Спотыкаясь, поскальзываясь и падая на неровной поверхности льда, натыкаясь на стены туннеля, Конан все-таки выбрался на свежий воздух. Глетчер под его ногами содрогался от титанических конвульсий подыхающего в его глубине чудовища. Вокруг Конана из бесчисленных трещин и отверстий вырывались струйки пара, а он, падая и вновь поднимаясь, устремился вниз по заснеженному склону. Киммериец вскоре свернул, чтобы побыстрее убраться с ледовой поверхности глетчера. Но не успел он добежать до скального грунта предгорий с его россыпями валунов и искривленными деревьями, как ледник взорвался. Когда раскаленная сталь боевого топора встретилась с мерзлыми внутренностями монстра, что-то должно было уступить.
С громоподобным рокотом глетчер содрогнулся, ледник треснул, выбрасывая в воздух стеклянное крошево, и обвалился вовнутрь, в жуткое месиво колотого льда и бурлящей воды, которое скрылось в клубах пара. Конан потерял опору под ногами, упал, перекатился, заскользил вниз и с силой врезался в валун на самом краю ледового потока. Огромная глыба льда рухнула сверху на валун, рядом с которым он лежал, и едва не погребла его под собой.
Оглушенный, Конан с трудом выкарабкался из ледяного плена. Осторожно пошевелив руками и ногами, он убедился, что переломов нет, зато синяков и ушибов было столько, словно он только что вышел из кровавой сечи. У него над головой из пещеры, долгие столетия служившей пристанищем ледяному червю и превратившейся сейчас в черный кратер, вздымался вверх столб пара и кристаллов льда. Во все стороны из жерла этого вулкана летели куски льда и снежного крошева. Поверхность глетчера в месте взрыва просела и провалилась внутрь.

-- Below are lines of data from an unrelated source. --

Definition isNewBatchRequiredUnordered (writes : list TargetedWrite) (batchMap : TargetedBatchMap)
    (targetedShards : gset ShardId) : bool :=
  existsb (fun w => negb (bool_decide (is_Some (find_batch (tw_endpoint w) batchMap))) &&
                    bool_decide (shardName (tw_endpoint w) ∈ targetedShards)) writes.

Definition wouldMakeBatchesTooBig (writes : list TargetedWrite) (writeSizeBytes : Z) (batchMap : TargetedBatchMap)
    : bool :=
  existsb (fun w =>
             match find_batch (tw_endpoint w) batchMap with
             | None => false
             | Some batch =>
                 (kMaxWriteBatchSize <=? Z.of_nat (List.length (tb_writes batch))) ||
                 (BSONObjMaxUserSize <? s32 (tb_estimatedSizeBytes batch + writeSizeBytes))
             end) writes.

Definition collation_size (c : option BSONObj) : Z := match c with Some o => objsize o | None => 0 end.

Definition getWriteSizeBytes (item : BatchItem) : Z :=
  match item with
  | InsertItem doc => objsize doc
  | UpdateItem u =>
      s32 (objsize (upd_q u) + objsize (upd_u u) + collation_size (upd_collation u) + kEstUpdateOverheadBytes)
  | DeleteItem d => s32 (objsize (del_q d) + collation_size (del_collation d) + kEstDeleteOverheadBytes)
  end.

Definition addWrite (w : TargetedWrite) (estWriteSize : Z) (b : TargetedWriteBatch) : TargetedWriteBatch :=
  mkBatch (tb_endpoint b) (tb_writes b ++ [w]) (s32 (tb_estimatedSizeBytes b + estWriteSize)).

Fixpoint update_batch (f : TargetedWriteBatch -> TargetedWriteBatch) (e : ShardEndpoint) (m : TargetedBatchMap)
    : TargetedBatchMap :=
  match m with
  | [] => []
  | b :: m => if same_endpoint (tb_endpoint b) e then f b :: m else b :: update_batch f e m
  end.

(** One write of an operation to its batch, which is created if there is none. *)
Definition add_to_batch (writeSizeBytes : Z) (st : TargetedBatchMap * gset ShardId) (w : TargetedWrite)
    : TargetedBatchMap * gset ShardId :=
  let '(batchMap, targetedShards) := st in
  match find_batch (tw_endpoint w) batchMap with
  | Some _ => (update_batch (addWrite w writeSizeBytes) (tw_endpoint w) batchMap, targetedShards)
  | None =>
      (batchMap ++ [addWrite w writeSizeBytes (mkBatch (tw_endpoint w) [] 0)],
       targetedShards ∪ {[shardName (tw_endpoint w)]})
  end.

(** * A batch *)

Record WriteConcernErrorDetail := mkWCError { wc_code : ErrorCode; wc_info : option BSONObj }.

Record BatchWriteOp := mkBatchOp {
  bw_writeOps : list WriteOp;
  bw_wcErrors : list (ShardEndpoint * WriteConcernErrorDetail);
  bw_upsertedIds : list (Z * BSONObj);
  bw_numInserted : Z;
  bw_numUpserted : Z;
  bw_numMatched : Z;
  bw_numModified : Z;
  bw_numDeleted : Z
}.

Definition newBatchWriteOp (rq : BatchedCommandRequest) : BatchWriteOp :=
  mkBatchOp (replicate (sizeWriteOps rq) newWriteOp) [] [] 0 0 0 0 0.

Но понемногу извержение прекратилось, и жизнь вернулась в нормальное русло. Пронизывающий горный ветер унес с собой остатки тумана. Вода, в которую превратился растаявший лед, замерзла вновь. Глетчер опять вернулся в прежнее состояние дремотной неподвижности.
Измученный и усталый, Конан заковылял вниз по проходу. Несмотря на слабость, ему предстояло пешком добираться до Немедии или Офира, если только он не сумеет купить, выпросить, одолжить или украсть новую лошадь. Но он шел в приподнятом настроении, обратив обезображенное синяками лицо к югу – благословенному Югу, где сверкающие огнями города возносили к целительному солнцу свои высокие башни и где настоящий мужчина при некоторой удаче может заполучить много золота, вина и полногрудых податливых женщин.